== Exercise ==
Please give the data again in full, exactly as it reads.

Segment Open

(** every call on the database succeeds *)
Definition working : Prop :=
  healthy (Db := Db) ∧ (∀ db, is_ok (checkout db) = true) ∧ ∀ sql db, is_ok (execute_batch sql db).1 = true.

Definition prepare_failed : KnowledgeError := know_err from_res [F "prepare authority table"].
Definition load_failed : KnowledgeError := know_err from_res [F "load authority table data"].
Definition too_few_rows : KnowledgeError := know_err from_conf [F "table data less"].

(** why a table was not loaded into the content [c], and what that left *)
Inductive table_failed base_dir csvd load t c (db' : Db) : KnowledgeError → Prop :=
| NoScripts e : table_scripts base_dir t = Err e → durable db' = c → table_failed base_dir csvd load t c db' e
| NotPrepared : table_failed base_dir csvd load t c db' prepare_failed
| NoInput dir create insert clean e :
    table_scripts base_dir t = Ok (dir, create, insert, clean) → table_input csvd t dir = Err e →
    durable db' = scripted clean (scripted create c) → table_failed base_dir csvd load t c db' e
| NotInserted dir create insert clean cols recs rows nbad all :
    table_scripts base_dir t = Ok (dir, create, insert, clean) → table_input csvd t dir = Ok (cols, recs) →
    good_rows (skips load) cols recs = (rows, nbad, all) →
    kept load insert (scripted clean (scripted create c)) rows db' → table_failed base_dir csvd load t c db' load_failed
| TooFew dir create insert clean cols recs rows nbad :
    table_scripts base_dir t = Ok (dir, create, insert, clean) → table_input csvd t dir = Ok (cols, recs) →
    good_rows (skips load) cols recs = (rows, nbad, true) →
    length rows < default 0 (expect_min (expected_rows t)) →
    durable db' = insert_rows insert rows (scripted clean (scripted create c)) →
    table_failed base_dir csvd load t c db' too_few_rows.

Lemma prepare_table_spec create clean (db : Db) :
  plain create → plain clean → in_tx db = false →
  let '(res, db') := prepare_table create clean db in
  in_tx db' = false ∧ (working → is_ok res = true)
  ∧ match res with Ok _ => durable db' = scripted clean (scripted create (durable db)) | Err e => e = prepare_failed end.
Proof.
  intros Hp1 Hp2 Htx. unfold prepare_table. destruct (checkout db) as [u|e] eqn:Hc.
  2: { split_and!; [done| |done]. intros (_ & Hw & _). specialize (Hw db). by rewrite Hc in Hw. }
  pose proof (script_law create db Hp1) as Hl1. pose proof (λ w : working, proj2 (proj2 w) create db) as Hw1.
  destruct (execute_batch create db) as [[u1|e] db1]; destruct (Hl1 Htx) as [Htx1 Hd1].
  2: { split_and!; [done| |done]. intros w. by specialize (Hw1 w). }
  pose proof (script_law clean db1 Hp2) as Hl2. pose proof (λ w : working, proj2 (proj2 w) clean db1) as Hw2.
  destruct (execute_batch clean db1) as [[u2|e] db2]; destruct (Hl2 Htx1) as [Htx2 Hd2]; split_and!; try done.
  cbn. by rewrite Hd2, Hd1.
Qed.

Lemma load_data_spec load sql cols recs (db : Db) :
  plain sql → in_tx db = false →
  let '(rows, nbad, all) := good_rows (skips load) cols recs in
  let '(res, db') := load_data load sql cols recs db in
  in_tx db' = false ∧ (working → is_ok res = all)
  ∧ match res with
    | Ok counts => all = true ∧ durable db' = insert_rows sql rows (durable db) ∧ counts.1 = length rows
    | Err e => e = load_failed ∧ kept load sql (durable db) rows db'
    end.
Proof.
  intros Hp Htx. pose proof (insert_records_post sql Hp load cols recs db Htx) as Hi. unfold insert_post in Hi.
  unfold load_data. destruct (good_rows _ _ _) as [[rows nbad] all]. destruct (checkout db) as [u|e] eqn:Hc.
  2: { split_and!; [done| |done|by apply kept_none]. intros (_ & Hw & _). specialize (Hw db). by rewrite Hc in Hw. }
  destruct (insert_records load sql cols recs db) as [[[ins bad]|e] db']; destruct Hi as (Htx' & Hi & Hh); cbn.
  - destruct Hi as (-> & Hd & -> & ->). by split_and!.
  - split_and!; [done| |done|done]. intros [w _]. by apply Hh.
Qed.

Lemma row_count_spec e n :
  match row_count_check e n with
  | Ok _ => default 0 (expect_min e) ≤ n
  | Err err => err = too_few_rows ∧ n < default 0 (expect_min e)
  end.
Proof. unfold row_count_check. destruct (expect_min e); cbn; [case_bool_decide|]; cbn; auto with lia. Qed.

(** the promise of loading table [t] into the content [c] *)
Definition table_post base csvd load t c (res : KnowledgeResult unit) (db' : Db) : Prop :=
  in_tx db' = false
  ∧ (working → is_ok res = true ↔ is_Some (table_effect base csvd load t))
  ∧ match res with
    | Ok _ => ∃ f, table_effect base csvd load t = Some f ∧ durable db' = f c
    | Err e => table_failed base csvd load t c db' e
    end.

Lemma load_rest_post base t csvd load c (db1 : Db) dir create insert clean :
  table_scripts base t = Ok (dir, create, insert, clean) → plain insert →
  in_tx db1 = false → durable db1 = scripted clean (scripted create c) →
  let '(res, db') :=
    (input ←? mret (table_input csvd t dir);
     counts ←? load_data load insert input.1 input.2;
     mret (row_count_check (expected_rows t) counts.1)) db1 in
  table_post base csvd load t c res db'.
Proof.
  intros Hs Hp Htx Hd. unfold bind_res, mbind, st_bind, mret, st_ret. cbv beta.
  unfold table_post, table_effect. rewrite Hs.
  destruct (table_input csvd t dir) as [[cols recs]|e] eqn:Hi; cbn.
  2: { split_and!; [done|by intros _; split; [|intros []]|]. by eapply NoInput. }
  pose proof (load_data_spec load insert cols recs db1 Hp Htx) as Hl.
  destruct (good_rows (skips load) cols recs) as [[rows nbad] all] eqn:Hg.
  destruct (load_data load insert cols recs db1) as [[[ins bad]|e] db2]; destruct Hl as (Htx2 & Hw & Hl); cbn.
  2: { destruct Hl as [-> Hk]. rewrite Hd in Hk. split_and!; [done| |by eapply NotInserted].
       intros w. rewrite <-(Hw w). cbn. by split; [|intros []]. }
  destruct Hl as (-> & Hd2 & Hn). cbn in Hn. subst ins. rewrite Hd in Hd2. cbn [andb].
  pose proof (row_count_spec (expected_rows t) (length rows)) as Hr.
  destruct (row_count_check _ _) as [u|e]; cbn.
  - rewrite (bool_decide_eq_true_2 _ Hr). split_and!; [done|by intros _|by eexists].
  - destruct Hr as [-> Hr]. split_and!; [done| |by eapply TooFew].
    rewrite bool_decide_eq_false_2; [|lia]. by intros _; split; [|intros []].
Qed.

Segment Closed

== Solution for this problem ==
(** every call on the database succeeds *)
Definition working : Prop :=
  healthy (Db := Db) ∧ (∀ db, is_ok (checkout db) = true) ∧ ∀ sql db, is_ok (execute_batch sql db).1 = true.

Definition prepare_failed : KnowledgeError := know_err from_res [F "prepare authority table"].
Definition load_failed : KnowledgeError := know_err from_res [F "load authority table data"].
Definition too_few_rows : KnowledgeError := know_err from_conf [F "table data less"].

(** why a table was not loaded into the content [c], and what that left *)
Inductive table_failed base_dir csvd load t c (db' : Db) : KnowledgeError → Prop :=
| NoScripts e : table_scripts base_dir t = Err e → durable db' = c → table_failed base_dir csvd load t c db' e
| NotPrepared : table_failed base_dir csvd load t c db' prepare_failed
| NoInput dir create insert clean e :
    table_scripts base_dir t = Ok (dir, create, insert, clean) → table_input csvd t dir = Err e →
    durable db' = scripted clean (scripted create c) → table_failed base_dir csvd load t c db' e
| NotInserted dir create insert clean cols recs rows nbad all :
    table_scripts base_dir t = Ok (dir, create, insert, clean) → table_input csvd t dir = Ok (cols, recs) →
    good_rows (skips load) cols recs = (rows, nbad, all) →
    kept load insert (scripted clean (scripted create c)) rows db' → table_failed base_dir csvd load t c db' load_failed
| TooFew dir create insert clean cols recs rows nbad :
    table_scripts base_dir t = Ok (dir, create, insert, clean) → table_input csvd t dir = Ok (cols, recs) →
    good_rows (skips load) cols recs = (rows, nbad, true) →
    length rows < default 0 (expect_min (expected_rows t)) →
    durable db' = insert_rows insert rows (scripted clean (scripted create c)) →
    table_failed base_dir csvd load t c db' too_few_rows.

Lemma prepare_table_spec create clean (db : Db) :
  plain create → plain clean → in_tx db = false →
  let '(res, db') := prepare_table create clean db in
  in_tx db' = false ∧ (working → is_ok res = true)
  ∧ match res with Ok _ => durable db' = scripted clean (scripted create (durable db)) | Err e => e = prepare_failed end.
Proof.
  intros Hp1 Hp2 Htx. unfold prepare_table. destruct (checkout db) as [u|e] eqn:Hc.
  2: { split_and!; [done| |done]. intros (_ & Hw & _). specialize (Hw db). by rewrite Hc in Hw. }
  pose proof (script_law create db Hp1) as Hl1. pose proof (λ w : working, proj2 (proj2 w) create db) as Hw1.
  destruct (execute_batch create db) as [[u1|e] db1]; destruct (Hl1 Htx) as [Htx1 Hd1].
  2: { split_and!; [done| |done]. intros w. by specialize (Hw1 w). }
  pose proof (script_law clean db1 Hp2) as Hl2. pose proof (λ w : working, proj2 (proj2 w) clean db1) as Hw2.
  destruct (execute_batch clean db1) as [[u2|e] db2]; destruct (Hl2 Htx1) as [Htx2 Hd2]; split_and!; try done.
  cbn. by rewrite Hd2, Hd1.
Qed.

Lemma load_data_spec load sql cols recs (db : Db) :
  plain sql → in_tx db = false →
  let '(rows, nbad, all) := good_rows (skips load) cols recs in
  let '(res, db') := load_data load sql cols recs db in
  in_tx db' = false ∧ (working → is_ok res = all)
  ∧ match res with
    | Ok counts => all = true ∧ durable db' = insert_rows sql rows (durable db) ∧ counts.1 = length rows
    | Err e => e = load_failed ∧ kept load sql (durable db) rows db'
    end.
Proof.
  intros Hp Htx. pose proof (insert_records_post sql Hp load cols recs db Htx) as Hi. unfold insert_post in Hi.
  unfold load_data. destruct (good_rows _ _ _) as [[rows nbad] all]. destruct (checkout db) as [u|e] eqn:Hc.
  2: { split_and!; [done| |done|by apply kept_none]. intros (_ & Hw & _). specialize (Hw db). by rewrite Hc in Hw. }
  destruct (insert_records load sql cols recs db) as [[[ins bad]|e] db']; destruct Hi as (Htx' & Hi & Hh); cbn.
  - destruct Hi as (-> & Hd & -> & ->). by split_and!.
  - split_and!; [done| |done|done]. intros [w _]. by apply Hh.
Qed.

Lemma row_count_spec e n :
  match row_count_check e n with
  | Ok _ => default 0 (expect_min e) ≤ n
  | Err err => err = too_few_rows ∧ n < default 0 (expect_min e)
  end.
Proof. unfold row_count_check. destruct (expect_min e); cbn; [case_bool_decide|]; cbn; auto with lia. Qed.

(** the promise of loading table [t] into the content [c] *)
Definition table_post base csvd load t c (res : KnowledgeResult unit) (db' : Db) : Prop :=
  in_tx db' = false
  ∧ (working → is_ok res = true ↔ is_Some (table_effect base csvd load t))
  ∧ match res with
    | Ok _ => ∃ f, table_effect base csvd load t = Some f ∧ durable db' = f c
    | Err e => table_failed base csvd load t c db' e
    end.

Lemma load_rest_post base t csvd load c (db1 : Db) dir create insert clean :
  table_scripts base t = Ok (dir, create, insert, clean) → plain insert →
  in_tx db1 = false → durable db1 = scripted clean (scripted create c) →
  let '(res, db') :=
    (input ←? mret (table_input csvd t dir);
     counts ←? load_data load insert input.1 input.2;
     mret (row_count_check (expected_rows t) counts.1)) db1 in
  table_post base csvd load t c res db'.
Proof.
  intros Hs Hp Htx Hd. unfold bind_res, mbind, st_bind, mret, st_ret. cbv beta.
  unfold table_post, table_effect. rewrite Hs.
  destruct (table_input csvd t dir) as [[cols recs]|e] eqn:Hi; cbn.
  2: { split_and!; [done|by intros _; split; [|intros []]|]. by eapply NoInput. }
  pose proof (load_data_spec load insert cols recs db1 Hp Htx) as Hl.
  destruct (good_rows (skips load) cols recs) as [[rows nbad] all] eqn:Hg.
  destruct (load_data load insert cols recs db1) as [[[ins bad]|e] db2]; destruct Hl as (Htx2 & Hw & Hl); cbn.
  2: { destruct Hl as [-> Hk]. rewrite Hd in Hk. split_and!; [done| |by eapply NotInserted].
       intros w. rewrite <-(Hw w). cbn. by split; [|intros []]. }
  destruct Hl as (-> & Hd2 & Hn). cbn in Hn. subst ins. rewrite Hd in Hd2. cbn [andb].
  pose proof (row_count_spec (expected_rows t) (length rows)) as Hr.
  destruct (row_count_check _ _) as [u|e]; cbn.
  - rewrite (bool_decide_eq_true_2 _ Hr). split_and!; [done|by intros _|by eexists].
  - destruct Hr as [-> Hr]. split_and!; [done| |by eapply TooFew].
    rewrite bool_decide_eq_false_2; [|lia]. by intros _; split; [|intros []].
Qed.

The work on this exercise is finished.